North American Tree-Form Natives 

These North American native species that take a tree-like form:

  • Maple-leafed viburnum (Viburnum acerifolium): This plant grows in USDA hardiness zones 4 to 8, and achieves a height of 3 to 6 feet with a 4-foot spread. Its canopy is open and casts only dappled shade; it is a good choice for a dry shade location. Flat umbels of creamy white flower appear in late May, followed by almost black fruit. This variety turns an unusual pink in the fall. Maple-leafed viburnum is a larval food source for the spring azure butterfly as well as a nectar source for the golden-banded skipper. Both songbirds and game birds grapple for its fruits. 

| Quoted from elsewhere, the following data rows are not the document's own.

(** A task that loaded its parameters and its data is the operator's program followed
    by the save. *)
Lemma pir_execute_shape : exists k,
  this_execute = pir_Execute false (pir_options_ t) iter (op_of r) sd finished (pir_elements_ t) ∅ fs ≫= k /\
  (forall to from x, disciplined to from (k x)) /\
  (IsClient (party_name task) = false -> forall result fs', k (SUCCESS, (result, fs')) = Done (Ret fs')) /\
  (IsClient (party_name task) = true -> ValidateDir (pir_result_path_ t) = true -> writable (pir_result_path_ t) = true ->
     forall titles, titles <> [] -> mapM (fun i => if i <? 0 then Undef else or_undef (server_dataset_schema_ t !! Z.to_nat i)) (server_label_columns_ t) = Ret titles ->
     forall result fs' body, write_csv false (concat (snd <$> iter result)) = Some body ->
       k (SUCCESS, (result, fs')) = Done (Ret (<[pir_result_path_ t := header_text titles ++ body]> fs'))).
Proof using Hparams Hdata Htype Hrole.
  assert (Hres : pir_result_ t = ∅).
  { destruct (dataset_sets_elements _ _ _ _ _ _ _ _ _ _ _ Hdata) as [m ->]. by destruct (params_ok _ _ _ _ _ _ _ Hparams) as [Hr _]. }
  unfold pir_execute. rewrite Hparams. act_go. rewrite Hdata. act_go. unfold pir_InitOperator, pir_Create. rewrite Htype, Hrole.
  change (KEY_PIR =? ID_PIR) with false. change (KEY_PIR =? KEY_PIR) with true. cbn iota. cbn [or_undef mbind res_bind]. act_go. cbn [or_undef]. rewrite Hres.
  eexists. split_and!; [by destruct r|..].
  - intros to from [ret [result fs']]. act_disciplined.
  - intros Hc result fs'. act_go. unfold pir_SaveResult, pir_NeedSaveResult. rewrite Hc. cbn [negb]. by act_go.
  - intros Hc Hv Hw titles Hne Ht result fs' body Hb. act_go. unfold pir_SaveResult, pir_NeedSaveResult. rewrite Hc. cbn [negb].
    cbn [server_dataset_schema_ server_label_columns_ pir_result_ pir_result_path_]. rewrite Ht. cbn [mbind res_bind].
    unfold WriteImpl, WriteHeader, WriteContent. rewrite Hv, Hw. cbn [negb]. rewrite decide_False by done. rewrite Hb. cbn [mbind res_bind].
    act_go. rewrite lookup_insert_eq. cbn [default from_option id]. by rewrite insert_insert_eq.
Qed.
End Shape.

  • American cranberry bush (Viburnum trilobum or Viburnum opulus var. americanum): This plant grows in USDA hardiness zones 3 to 9, where it achieves a mature height of about 15 feet with a spread of 12 feet. It has bright red fruits that look a lot like cranberries and persist well into the winter, making it a favorite of many songbirds and game birds. Although the fruits are not cranberries, they are edible and safe for humans and are sometimes used to make jelly. American cranberry bush makes a good screen or hedge. Its fall color is a rich burgundy. This plant grows wild from New Brunswick through British Columbia and south to New York through Oregon but is not well suited to warmer zones below zone 7. Some recommended cultivars include: V. trilobum 'Phillips',V. trilobum 'Redwing', and V. trilobum 'Compactum Alfredo', which makes a nice low hedge.
  • Black-haw viburnum (Viburnum prunifolium): This species grows in USDA hardiness zones 3 to 9. When mature, it is about 12 feet high with an 8-foot spread. Black-haw viburnum does fine in shade or sun and tolerates dry conditions. It doesn’t like salt. It is notable for its pebbled bark, the red stems of its leaves, and the yellow stamens in its white flowers. The dark blue fruits make a nice jelly, but they are usually devoured by birds or wildlife. The fall foliage is red to purple.